Maaran (Gujarati: મારણ) is a 2026 Indian Gujarati thriller drama film directed by Abhishek Jain. The film stars Yash Soni, Deeksha Joshi, Shruhad Goswami, Prachi Thaker, Tarjanee Bhadla, Abhinay Banker in leading roles. The film won National Film Award for Best Feature Film in Gujarati at the 72nd National Film Awards.

==Plot==
In a patriarchal society, two strangers – Birwa, a trafficking survivor and Tara, who faces the same fate – are drawn into the path of a ruthless predator. Maaran exposes the devastating impact of gender-based violence and oppression.

==Cast==
- Yash Soni as Ratan
- Deeksha Joshi as Birwa
- Shruhad Goswami as Babu
- Prachi Thaker as Urmi
- Tarjanee Bhadla as Purva Joshi
- Dhairya Thakkar as Banti
- Druma Mehta as Tara
- Abhinay Banker as Sameer
- Morli Patel as Birwa’s mother
- Garima Bhardwaj as Anshu
- Kukul Tarmaster as Chandu

==Development==
Jain was inspired to make the movie based on a real-life encounter. In an interview, he said, "There are unsettling realities within our society that I feel desperately need cinematic expression. What served as a germ of Maaran's story is an incident I witnessed while travelling from Mumbai to Ahmedabad in 2019: I saw a woman being beaten in public. When I stepped in to intervene, she pleaded with me, He is my husband, sir, please leave it be. Thousands of women vanish every single day, and the societal gaze that follows them is heartbreaking. What we have shown is not fiction.

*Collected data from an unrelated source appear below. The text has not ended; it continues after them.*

Lemma sim_clear i n t r c p p' sd ps hh ht bu tk co re de s :
  Inv s → sim t r c (USys p sd ps hh ht bu tk co re de) s → ps !! i = Some (Clearing n) →
  clear_one rx p = Some ((), p') →
  simulated (USys p' sd (<[i := Taking (n + 1)]> ps) hh ht bu tk co re de) s.
Proof.
  intros HI Hs Hi E. destruct (the_poller _ _ _ _ _ _ _ Hs Hi) as (-> & Hps & Hpp).
  simpl in Hps. subst ps.
  destruct (RingSys.Clear_ok response rw 1 s HI) as [s' Hs']; [by destruct Hs|].
  open_sim. pose proof m_pair0 as (Htok & Hrok & _ & _ & Hbuf & _).
  unfold Ring.recv_clear in Hs'. simpl in Hs'.
  destruct (Ring.store_word rb (head r) Ring.ADF_RING_EMPTY_SIG) as [buf'|] eqn:Est; [clear Hs'|done].
  rewrite (clear_one_run _ _ _ _ _ m_rx0 m_rxbuf0 Est) in E. injection E as <-.
  eexists. split; [right; exists RingSys.Clear|].
  - simpl. unfold Ring.recv_clear. simpl. rewrite Est. simpl. done.
  - exists t, (UserRing.set_head (next r (head r)) r), (cs + refused sd + (n + 1)).
    split; simpl; try done; try lia.
    + by rewrite lookup_insert_ne.
    + by rewrite lookup_insert_eq.
    + by rewrite lookup_insert_ne by congruence.
    + by rewrite lookup_insert_eq.
    + by rewrite ring_of_next.
Qed.

Lemma sim_return i n always t r c p p' sd ps hh ht bu tk co re de s :
  Inv s → sim t r c (USys p sd ps hh ht bu tk co re de) s → ps !! i = Some (Taking n) →
  poll_return rx n always p = Some ((), p') →
  simulated (USys p' sd (<[i := Leaving]> ps) hh ht bu tk co re de) s.
Proof.
  intros HI Hs Hi E. destruct (the_poller _ _ _ _ _ _ _ Hs Hi) as (-> & Hps & Hpp).
  simpl in Hps. subst ps. open_sim.
  pose proof (head_tail_addr _ _ m_pair0) as Hne.
  pose proof m_pair0 as (_ & _ & _ & Hfl & _).
  assert (0 <= refused sd) by (destruct sd; simpl; lia).
  rewrite <- Hfl in m_ctr0.
  destruct (poll_return_run _ n always _ _ _ m_rx0 m_ctr0 ltac:(lia) ltac:(lia))
    as (p2 & k & E2 & Hh & Hc & Hm & _ & Hcsr).
  rewrite E in E2. injection E2 as <-.
  eexists. split; [by left|]. exists t, (set_coal k r), (cs + refused sd + n - n).
  split; simpl; rewrite ?Hh, ?Hc, ?Hm; try done; try lia.
  - by rewrite lookup_insert_ne.
  - by rewrite lookup_insert_eq.
  - by rewrite <- Hfl, lookup_insert_eq.
  - rewrite <- m_reg0. unfold tail_reg. destruct Hcsr as [->|[v ->]]; [done|].
    by rewrite lookup_insert_ne.
Qed.

Lemma sim_hwtake buf t r c p sd ps hh ht bu tk co re de s :
  sim t r c (USys p sd ps hh ht bu tk co re de) s →
  mem p !! ring_virt_addr t = Some buf → hh ≠ tail_reg p t →
  simulated (USys p sd ps (next t hh) ht (bu ++ [Ring.load_msg buf hh (message_size t)]) (S tk)
    co re de) s.
Proof.
  intros Hs Hb Hne. destruct Hs. destruct s. simpl in *. destruct_and!. subst.
  pose proof m_pair0 as (Hok & _). assert (buf = txbuf) as -> by congruence.
  eexists. split; [right; exists RingSys.HwTake|].
  - simpl. rewrite m_reg0 in Hne. destruct (Z.eqb_spec hh (csrTailOffset t)); [done|].
    by rewrite ring_of_next, ring_of_bytes.
  - exists t, r, (ctr + refused sd + polled ps). by split.
Qed.

Lemma sim_hwrespond i m buf buf' t r c p sd ps hh ht bu tk co re de s :
  sim t r c (USys p sd ps hh ht bu tk co re de) s →
  bu !! i = Some m → mem p !! ring_virt_addr r = Some buf →
  Ring.memcpy_words buf ht (response m) (message_size r) = Some buf' →
  simulated (USys (set_mem (<[ring_virt_addr r := buf']> (mem p)) p) sd ps hh (next r ht)
    (delete i bu) tk co (re ++ [response m]) de) s.
Proof.
  intros Hs Hi Hb Hcp. destruct Hs. destruct s. simpl in *. destruct_and!. subst.
  pose proof m_pair0 as (_ & Hok & _ & _ & Hbuf & _). assert (buf = rxbuf) as -> by congruence.
  eexists. split; [right; exists (RingSys.HwRespond i)|].
  - simpl. rewrite Hi. simpl. by rewrite ring_of_bytes, Hcp, ring_of_next.
  - exists t, r, (ctr + refused sd + polled ps). split; simpl; try done.
    + by rewrite lookup_insert_ne.
    + by rewrite lookup_insert_eq.
Qed.

Lemma ustep_simulated u u' t r c s :
  Inv s → sim t r c u s → ustep response tx rx u u' → simulated u' s.
Proof.
  intros HI Hs Hu. pose proof Hs as [Hpair Htx Hrx _ _ _ _ _ _ _ _ _ _ _ _ _ _].
  destruct Hu; simpl in *;
    repeat match goal with
      | H : handles ?p !! tx = Some ?x |- _ => assert (x = t) as -> by congruence; clear H
      | H : handles ?p !! rx = Some ?x |- _ => assert (x = r) as -> by congruence; clear H
      end.
  - eauto using sim_claim.
  - eauto using sim_refund.
  - eauto using sim_copy.
  - eauto using sim_try.
  - eauto using sim_take.
  - eauto using sim_clear.
  - eauto using sim_return.
  - eauto using sim_leave.
  - eauto using sim_hwtake.
  - eauto using sim_hwrespond.
Qed.

(** What [adf_init_ring] leaves for a pair of rings, before the first call. *)
Record initial (u : usys) (t r : adf_dev_ring_handle_t) (tb rb : list Z) : Prop := {
  n_pair : pair_ok t r;
  n_tx : handles (up u) !! tx = Some t;
  n_rx : handles (up u) !! rx = Some r;
  n_ctr : counters (up u) !! in_flight t = Some 0;
  n_txbuf : mem (up u) !! ring_virt_addr t = Some tb;
  n_rxbuf : mem (up u) !! ring_virt_addr r = Some rb;
  n_words : Ring.msg_words (ring_of r) = rw;
  n_slots : (Ring.slots (ring_of t) <= Ring.slots (ring_of r))%nat;
  n_txlen : (Ring.slots (ring_of t) * Ring.msg_words (ring_of t) <= length tb)%nat;
  n_rxlen : (Ring.slots (ring_of r) * Ring.msg_words (ring_of r) <= length rb)%nat;
  n_sig : Forall (λ w, w = EMPTY_RING_SIG_WORD) rb;
  n_zero : head r = 0 ∧ tail t = 0 ∧ csrTailOffset t = 0 ∧ tail_reg (up u) t = 0;
  n_polling : pollingInProgress r = 1;
  n_rest : u = USys (up u) Ready [] 0 0 [] 0 [] [] []
}.

(** A state the process and the device can be in. *)
Definition reachable (u : usys) : Prop :=
  ∃ u0 t r tb rb, initial u0 t r tb rb ∧ rtc (ustep response tx rx) u0 u.
Definition bank_of (b : Z) (u : user) : option adf_dev_bank_handle_t := aget (banks (proc_of u)) b.

Lemma the_bank_run b u :
  the_bank b u = (λ v, (v, u)) <$> bank_of b u.
Proof.
  unfold the_bank, on_proc, get_bank, bank_of, gets, bind, lift. simpl.
  destruct (aget _ b); simpl; [|done]. by destruct u.
Qed.

Lemma put_bank_run b v w u :
  bank_of b u = Some w →
  ∃ bs, put_bank b v u = Some ((), User (set_banks bs (proc_of u)) (bundles u) (ioctls u) (ringInflights u)) ∧
    aset (banks (proc_of u)) b v = Some bs ∧ aget bs b = Some v ∧ ∀ b', b' ≠ b → aget bs b' = bank_of b' u.
Proof.
  intros Hb. pose proof (aget_Some _ _ _ Hb) as Hr.
  destruct (aset (banks (proc_of u)) b v) as [bs|] eqn:E.
  - exists bs. split_and!; [|done|by eapply aget_aset_eq|by intros; eapply aget_aset_ne].
    unfold put_bank, gets, bind, lift. by rewrite E.
  - rewrite aset_in in E by done. done.
Qed.

(** ** After a failed creation *)

Section failed.
Context (b : Z).

(** The bank's bundle is gone, but the bank does not know. *)
Definition poisoned (u : user) : Prop :=
  ∃ bank, bank_of b u = Some bank ∧ bundle bank ≠ 0 ∧ bundles u !! bundle bank = None ∧
    rings bank = None.
(** * Group API handler of go-okta-iam: a shallow embedding and its properties

    Source: [internal/handlers/group/group.go], package [group_handlers].

    The handler layer decodes an HTTP request, forwards it to the group
    service and answers with a success or an error envelope.  The eight
    methods of [Handler] are embedded as computations in a state monad over
    a [World] that holds the receiver, the log sink, the state behind the
    service, the [http.ResponseWriter] of the request and the trace of the
    body decodings and service calls of the invocation.

    The collaborators that the handler only calls are parameters: the
    service ([group_service.Service]), the logger ([zap.SugaredLogger]), the
    types of package [models], and what [encoding/json] decodes into the
    request structs.  Modules follow the Go packages. *)

From Stdlib Require Import String Ascii List ZArith Bool DecimalString.
From ExtLib Require Import Structures.Monad Structures.MonadState.
From ExtLib Require Import Data.Monads.StateMonad.
Import ListNotations.
Import MonadNotation.
Local Open Scope string_scope.
Local Open Scope monad_scope.

Set Implicit Arguments.
Set Warnings "-register-all".

(* ------------------------------------------------------------------ *)
(** ** Go built-ins *)

(** Go's [error] is an interface with the one method [Error() string]; a
    value of it is observed through that method only.  [None : option error]
    is the nil error. *)
Record error : Type := errors_New { Error : string }.

(** [fmt.Sprintf("Group '%s' created successfully", name)]: the one format
    string of the file, with its single [%s] verb filled in. *)
Definition Sprintf_created (name : string) : string :=
  "Group '" ++ name ++ "' created successfully".

(* ------------------------------------------------------------------ *)
(** ** Package [net/http]: status codes and the request *)

Module http.

Definition StatusOK : Z := 200.
Definition StatusCreated : Z := 201.
Definition StatusBadRequest : Z := 400.
Definition StatusInternalServerError : Z := 500.

(** What the handlers read of [*http.Request]: the body, the request
    context, and the route parameters that chi keeps in that context
    (keys and values in the order the router matched them). *)
Record Request (Ctx : Type) : Type := {
  Body : string;
  Context : Ctx;
  RouteParams : list (string * string)
}.

End http.

(* ------------------------------------------------------------------ *)
(** ** Package [chi] *)

Module chi.

(** [chi.URLParam(r, key)]: the value of the last route parameter named
    [key], and the empty string when there is none. *)
Definition URLParam {Ctx : Type} (r : http.Request Ctx) (key : string) : string :=
  match find (fun kv => String.eqb (fst kv) key) (rev (http.RouteParams r)) with
  | Some kv => snd kv
  | None => ""
  end.

End chi.

(* ------------------------------------------------------------------ *)
(** ** Package [zap]: the sugared logger *)

Module zap.

(** Strongly typed fields built by [zap.Error], [zap.Int], [zap.String]. *)
Inductive Field : Type :=
| Error (err : error)
| Int (key : string) (val : Z)
| String (key : string) (val : string).

(** One element of the variadic [keysAndValues ...interface{}] of
    [Infow]: a field, or a loose key or value. *)
Inductive Arg : Type :=
| F (f : Field)
| Str (s : string)
| Num (n : Z).

(** [*zap.SugaredLogger], as far as the handler uses it: [Infow] acts on
    a log sink of type [L]. *)
Record SugaredLogger (L : Type) : Type := {
  Infow : string -> list Arg -> L -> L
}.

End zap.

(* ------------------------------------------------------------------ *)
(** ** Package [models] *)

Module models.

(** The declarations of package [models] are outside this fragment; the
    handler reads [group.ID], [group.Name] and [req.Name] and nothing
    else, so the types are taken as parameters with these selectors. *)
Class Models : Type := {
  Group : Type;
  GroupMember : Type;
  CreateGroupRequest : Type;
  UpdateGroupRequest : Type;
  ID : Group -> string;
  Name : Group -> string;
  ReqName : CreateGroupRequest -> string
}.

End models.

(* ------------------------------------------------------------------ *)
(** ** Package [encoding/json] *)

Module json.

(** [json.NewDecoder(body).Decode(&v)] for a target of type [T]: [v]
    starts as the zero value of [T]; the call returns the value of [v]
    afterwards and the error, nil on success.  What is accepted depends
    on the declaration of [T], hence a class indexed by [T]. *)
Class Decodable (T : Type) : Type := {
  zero : T;
  Decode : string -> T -> T * option error
}.

(** *** The JSON grammar

    A JSON text as the scanner of [encoding/json] reads it (RFC 8259).  A
    number keeps its literal.  A string is unquoted the way the decoder
    does it: escapes are replaced, [\u] escapes are encoded as UTF-8, and
    bytes that are not well-formed UTF-8 are replaced by U+FFFD. *)
Inductive Value : Type :=
| JNull
| JBool (b : bool)
| JNumber (literal : string)
| JString (s : string)
| JArray (elements : list Value)
| JObject (members : list (string * Value)).

(** The double quote. *)
Definition dquote : ascii := "034"%char.

Definition isSpace (c : ascii) : bool :=
  (c =? " ")%char || (c =? "009")%char || (c =? "010")%char || (c =? "013")%char.

Fixpoint skipSpace (s : string) : string :=
  match s with
  | String c rest => if isSpace c then skipSpace rest else s
  | EmptyString => s
  end.

Definition isDigit (c : ascii) : bool :=
  (48 <=? nat_of_ascii c)%nat && (nat_of_ascii c <=? 57)%nat.

(** The digits [s] starts with, and the rest. *)
Fixpoint digits (s : string) : string * string :=
  match s with
  | String c rest =>
      if isDigit c then let '(ds, rest') := digits rest in (String c ds, rest')
      else (EmptyString, s)
  | EmptyString => (EmptyString, s)
  end.

Definition hexDigit (c : ascii) : option N :=
  let n := N_of_ascii c in
  if (48 <=? n)%N && (n <=? 57)%N then Some (n - 48)%N
  else if (97 <=? n)%N && (n <=? 102)%N then Some (n - 87)%N
  else if (65 <=? n)%N && (n <=? 70)%N then Some (n - 55)%N
  else None.

(** [getu4]: the code unit of four hexadecimal digits. *)
Definition getu4 (a b c d : ascii) : option N :=
  match hexDigit a, hexDigit b, hexDigit c, hexDigit d with
  | Some x, Some y, Some z, Some t => Some (((x * 16 + y) * 16 + z) * 16 + t)%N
  | _, _, _, _ => None
  end.

Definition byte (n : N) : ascii := ascii_of_N n.

(** [utf8.EncodeRune]. *)
Definition EncodeRune (r : N) : string :=
  if (r <? 128)%N then String (byte r) ""
  else if (r <? 2048)%N then
    String (byte (192 + r / 64)) (String (byte (128 + r mod 64)) "")
  else if (r <? 65536)%N then
    String (byte (224 + r / 4096))
      (String (byte (128 + (r / 64) mod 64)) (String (byte (128 + r mod 64)) ""))
  else
    String (byte (240 + r / 262144))
      (String (byte (128 + (r / 4096) mod 64))
         (String (byte (128 + (r / 64) mod 64)) (String (byte (128 + r mod 64)) ""))).

Definition ReplacementChar : N := 65533.

Definition isSurrogate (r : N) : bool := (55296 <=? r)%N && (r <? 57344)%N.

(** [utf16.DecodeRune]: the code point of a surrogate pair, and the
    replacement character when the two units are not a pair. *)
Definition DecodeRune (r1 r2 : N) : N :=
  if (55296 <=? r1)%N && (r1 <? 56320)%N && (56320 <=? r2)%N && (r2 <? 57344)%N
  then ((r1 - 55296) * 1024 + (r2 - 56320) + 65536)%N
  else ReplacementChar.

(** The byte of [s] at [i], if there is one. *)
Definition byteAt (s : string) (i : nat) : option N :=
  option_map N_of_ascii (String.get i s).

Definition within (lo hi : N) (b : option N) : bool :=
  match b with
  | Some n => (lo <=? n)%N && (n <=? hi)%N
  | None => false
  end.

(** The length of the well-formed UTF-8 sequence that the byte [c], not
    ASCII, starts when [rest] follows it; [None] when there is none, which
    is when [utf8.DecodeRune] gives the error rune of width one. *)
Definition runeLen (c : ascii) (rest : string) : option nat :=
  let b0 := N_of_ascii c in
  let b1 := byteAt rest 0 in
  let b2 := byteAt rest 1 in
  let b3 := byteAt rest 2 in
  let cont := within 128 191 in
  if (194 <=? b0)%N && (b0 <=? 223)%N then
    if cont b1 then Some 2%nat else None
  else if (b0 =? 224)%N then
    if within 160 191 b1 && cont b2 then Some 3%nat else None
  else if (b0 =? 237)%N then
    if within 128 159 b1 && cont b2 then Some 3%nat else None
  else if (225 <=? b0)%N && (b0 <=? 239)%N then
    if cont b1 && cont b2 then Some 3%nat else None
  else if (b0 =? 240)%N then
    if within 144 191 b1 && cont b2 && cont b3 then Some 4%nat else None
  else if (241 <=? b0)%N && (b0 <=? 243)%N then
    if cont b1 && cont b2 && cont b3 then Some 4%nat else None
  else if (b0 =? 244)%N then
    if within 128 143 b1 && cont b2 && cont b3 then Some 4%nat else None
  else None.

It is a harsh reality that happens around us every single day, which is why after watching the film, audiences are left in silence, with a heavy heart and a lump in their throat." The series was originally conceived and shot as a web series but was released as a feature film.

==Release==
The teaser was released on 23 July 2026. The trailer was released on 25 July 2026 through social media platforms and YouTube. The film's poster and theatrical release date were unveiled at an event in Ahmedabad by Gujarat Chief Minister Bhupendrabhai Patel and Deputy Chief Minister of Gujarat Harsh Sanghavi. This film was released in theaters On 30 July 2026.

==Accolades==
The film won National Film Award for Best Feature Film in Gujarati at the 72nd National Film Awards. It also won Best Feature Film (Jury) at 15th Chicaco South Asian film festival.

== Reception ==
Rahul Desai, writing for The Hollywood Reporter praised the film and said, "Abhishek Jain’s National-award winning Gujarati thriller is a potent and well-performed examination of patriarchy and its psychological scars." Rajiv Vijayakar, writing for Koimoi said, "If You Love Serious Cinema Then Go For This Gujarati Marvel & Thank Us Later – Unapologetic, Gritty & Dark!".